Maria guardava come se di fronte avesse avuto il suo acerrimo nemico, teneva il sangue agli occhi e aggrediva implacabilmente, però se la prendevate bene a Maria potevate strappargli un grande sorriso smaliziato, e a quel punto dovevate darle l’attenzione che richiedeva, altrimenti ripiombava nel disprezzo verso tutti. Da un quadro disegnò una riproduzione con estrema perizia. Il giorno dell’arresto di Babbà, Maria leggeva una pagina del quotidiano locale, m’indicò una foto e disse che quello era un suo parente. Suo padre è detenuto nella casa circondariale di Pagliarelli a Palermo. Michela era seduta al suo fianco, aggiunse che suo padre invece stava a Secondigliano, «ma nun te preoccupà, stamm attrezzat’». Federica dal suo smartphone ascoltava una canzone della paranza dei Gigli di Barra, l’Insuperabile, dal titolo Reportage: Cronaca: in prima pagina, ‘a festa nosta. Giudice, dimme che ce sta a giudicà, si è tradizione e ‘na cultura, è storia e ll’ata rispettà. Nun ce giudicate perché purtamme a mala annummenata, sta festa nosta è tale e quale a ll’ate. Immagini, indagini… Parlene, i mass media parlene, mettono in gioco a dignità e na populaziona sana. Nun ce giudicate se al mondo esistono e pregiudicate, che colpa po ttenè chistu llignamme, si zomp e abballa assieme a tutte quante, è na passione ca ncaten e cor, e figlie e chesta terra cca…
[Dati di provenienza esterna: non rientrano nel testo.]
(** X4. The post-type aggregator returns one row per post type that occurs
    among the records, and none for a type that does not; the row of a type
    holds the mean views and the mean engagement rate, in percent, of the
    records of that type. *)
Theorem byPostType_rows_are_type_means (filteredPosts : list PostRecord) :
  let rows := byPostType filteredPosts in
  NoDup (map PostType.out_postType rows)
  /\ (forall t, In t (map PostType.out_postType rows) <->
                exists p, In p filteredPosts /\ postType p = t)
  /\ (forall r, In r rows ->
                r = post_type_row filteredPosts (PostType.out_postType r)).
Proof.
  intros rows. pose proof (byPostType_types filteredPosts) as Htypes.
  split; [|split].
  - apply (Permutation_NoDup Htypes), byPostType_map_NoDup.
  - intros t.
    assert (Hiff : In t (map PostType.out_postType rows) <->
                   In t (map fst (byPostType_map filteredPosts))).
    { split; apply Permutation_in; [symmetry|]; exact Htypes. }
    rewrite Hiff, byPostType_map_group_fold.
    rewrite (group_fold_In_keys String.eqb string_eqb_spec). simpl. tauto.
  - intros r Hr.
    apply (Permutation_in _ (Permutation_sym (byPostType_Permutation filteredPosts)))
      in Hr.
    apply in_map_iff in Hr as (t & <- & _). reflexivity.
Qed.

(** A sort by a comparator that decides a transitive order on the elements
    at hand returns them in that order. *)
Lemma Array_sort_sorted_by {A : Type} (cmp : A -> A -> Z) (le : A -> A -> Prop)
    (ok : A -> Prop) (l : list A) :
  (forall x y, ok x -> ok y -> 0 < cmp x y -> le y x) ->
  (forall x y, ok x -> ok y -> ~ 0 < cmp x y -> le x y) ->
  (forall x y z, ok x -> ok y -> ok z -> le x y -> le y z -> le x z) ->
  Forall ok l -> StronglySorted le (Array_sort cmp l).
Proof.
  intros Hgt Hle Htrans Hok.
  assert (Hins : forall x s, ok x -> Forall ok s -> StronglySorted le s ->
                             StronglySorted le (sort_insert cmp x s)).
  { intros x s Hx Hs Hsorted. induction Hsorted as [|y s Hsorted IH Hall]; simpl.
    - constructor; constructor.
    - inversion Hs as [|? ? Hy Hs']; subst.
      destruct (0 <? cmp x y) eqn:E.
      + apply Z.ltb_lt in E. constructor; [now apply IH|].
        apply (Permutation_Forall (sort_insert_Permutation cmp x s)).
        constructor; [now apply Hgt|assumption].
      + apply Z.ltb_ge in E. constructor; [now constructor|].
        assert (Hxy : le x y) by (apply Hle; [assumption|assumption|lia]).
        constructor; [assumption|].
        rewrite Forall_forall in Hall, Hs'. apply Forall_forall. intros z Hz.
        apply Htrans with y; auto. }
  induction Hok as [|x l Hx Hok IH]; simpl; [constructor|].
  apply Hins; [assumption| |assumption].
  apply (Permutation_Forall (Array_sort_Permutation cmp l)). assumption.
Qed.

Lemma sub_Fin_positive (a b : Q) :
  gtb (sub (Fin b) (Fin a)) (of_Z 0) = true <-> (a < b)%Q.
Proof.
  unfold gtb, sub, neg, add, fin, of_Z. rewrite ltb_Fin.
  rewrite !Qred_correct. unfold inject_Z. split; intros Hlt; lra.
Qed.

Lemma compare_result_positive (v : number) :
  0 < compare_result v <-> gtb v (of_Z 0) = true.
Proof.
  unfold compare_result. destruct (gtb v (of_Z 0)).
  - split; [reflexivity|lia].
  - destruct (ltb v (of_Z 0)); split; (discriminate || lia).
Qed.

Lemma byPostType_means_finite (filteredPosts : list PostRecord) :
  (forall p, In p filteredPosts -> isFinite (views p) = true) ->
  Forall (fun r => isFinite (PostType.avgViews r) = true)
    (byPostType_items filteredPosts).
Proof.
  intros Hfin. rewrite byPostType_items_rows.
  apply Forall_forall. intros r Hr.
  apply in_map_iff in Hr as (t & <- & Hin). cbn [post_type_row PostType.avgViews].
  rewrite byPostType_map_group_fold in Hin.
  apply (group_fold_In_keys String.eqb string_eqb_spec) in Hin.
  destruct Hin as [[]|(p & Hp & Hk)].
  destruct (mean_finite (map views (of_type t filteredPosts))) as [q Hq].
  - assert (Hin : In p (of_type t filteredPosts)).
    { apply filter_In. split; [assumption|]. now apply string_eqb_spec. }
    destruct (of_type t filteredPosts); [contradiction|discriminate].
  - apply Forall_forall. intros x Hx.
    apply in_map_iff in Hx as (p' & <- & Hp').
    apply Hfin. unfold of_type in Hp'. now apply filter_In in Hp'.
  - now rewrite Hq.
Qed.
Qualche giorno dopo i carabinieri vennero a scuola per un incontro sulla legalità. Maria quella mattina non venne. Michela sbuffava mentre uno dei due carabinieri con il pizzetto nero e una voce simile a una supplica portava a termine l’intervento. Ciro Valda, Macchiulella, l’avevano sparato qualche giorno prima a pochi metri dalla scuola. «Io lo conoscevo. Abitava di fronte casa mia». Sorrideva, Filomena. «Quello aveva accoltellato la moglie».
«Ma che staje ricenn’!?». Sapevi vagamente mentre loro sapevano tutto. Avevano visto e sentito, conoscevano, emulavano. «V’abbuffamm’ e bbott’!». Alfredo di Barra si riferiva ad alcuni suoi coetanei di Ponticelli. «Vottete a ffa e rrapin’. A spaccimm t’a fatt omm!». Antonio le lanciava lì queste frasi, le urlava all’improvviso senza pretese di comprensione.
Quella mattina il padre di Marco venne a scuola, Marco entrò in classe ed esclamò: «Tuttappost’, nun m’a vattut’». «Rafè lo conoscevi?». «Comm’!» E il volto diventò un blocco di pensieri ineffabili, lo sguardo si fece cupo, all’improvviso grave, austero. Raffaele, lo zio in carcere per estorsione, apparve più grande di almeno dieci anni nel giro di un’espressione. «Qualche guaio avrà fatto», diceva un altro. Enzo si alzò di scatto: «Fatemi vedere il giornale».
«Prussò lo sapete che vi dico?». Marco fece una pausa, aveva il volto devastato dall’acne. Gli ho detto almeno venti volte che non sono un professore. «Prussò secondo me… Vabbuò prussò faciteme sta zitt’». Intervenne Enzo dopo aver letto la cronaca: «Prussò a verità è che San Giuann’ è addiventate a succursale e Secondigliano». Avevano ucciso Ciro Varrello, detto Banana. Ventiquattro anni.
Un clan ogni trenta metri. I D’Amico i Mazzarella i Formicola, i Casella i Reale i Rinaldi. Fabbriche dismesse, camion e container. Ordinanze di custodia cautelare in carcere, estorsioni, falsi invalidi, traffico di armi, traffico e spaccio di stupefacenti, soldi con gli interessi, euro e dollari falsi, un tasso di disoccupazione del quaranta per cento. San Giovanni a Teduccio è il ricordo della puzza di nafta all’uscita dell’autostrada. Il passato? Totore da bambino scendeva per la Croce del Lagno e andava a tuffarsi nella lota, teneva una decina d’anni e le pezze al culo. Giocava a pallone sulla residenziale, quando ancora non era asfaltata, insieme a Cuccariello. Frequentava un circolo in cui si giocava a zecchinetta. Doveva portare i soldi a casa. Suo padre faceva l’operaio nel reparto più fetente della Montecatini, a contatto con l’ammoniaca dalla mattina alla sera. A tredici anni Totore andò a lavorare prima in una fabbrica di pelle e poi in altre officine della zona, che a quei tempi ce n’erano. A vederlo adesso pare orgoglioso, lo sentite affermare con una sicumera fastidiosa che tiene settant’anni e che fatica da settantacinque anni. Scherza. Ogni giovedì va al cimitero a portare i fiori a nonna Felicia, suo fratello Rosario e suo padre, che morì di tumore a quarant’anni, quando lui era appena maggiorenne. L’azienda invece di pagare l’indennizzo propose a Totore il suo posto in fabbrica. Nel frattempo mise su famiglia e decise di andare via da San Giovanni. Le fabbriche chiusero una dopo l’altra a partire dagli anni Ottanta.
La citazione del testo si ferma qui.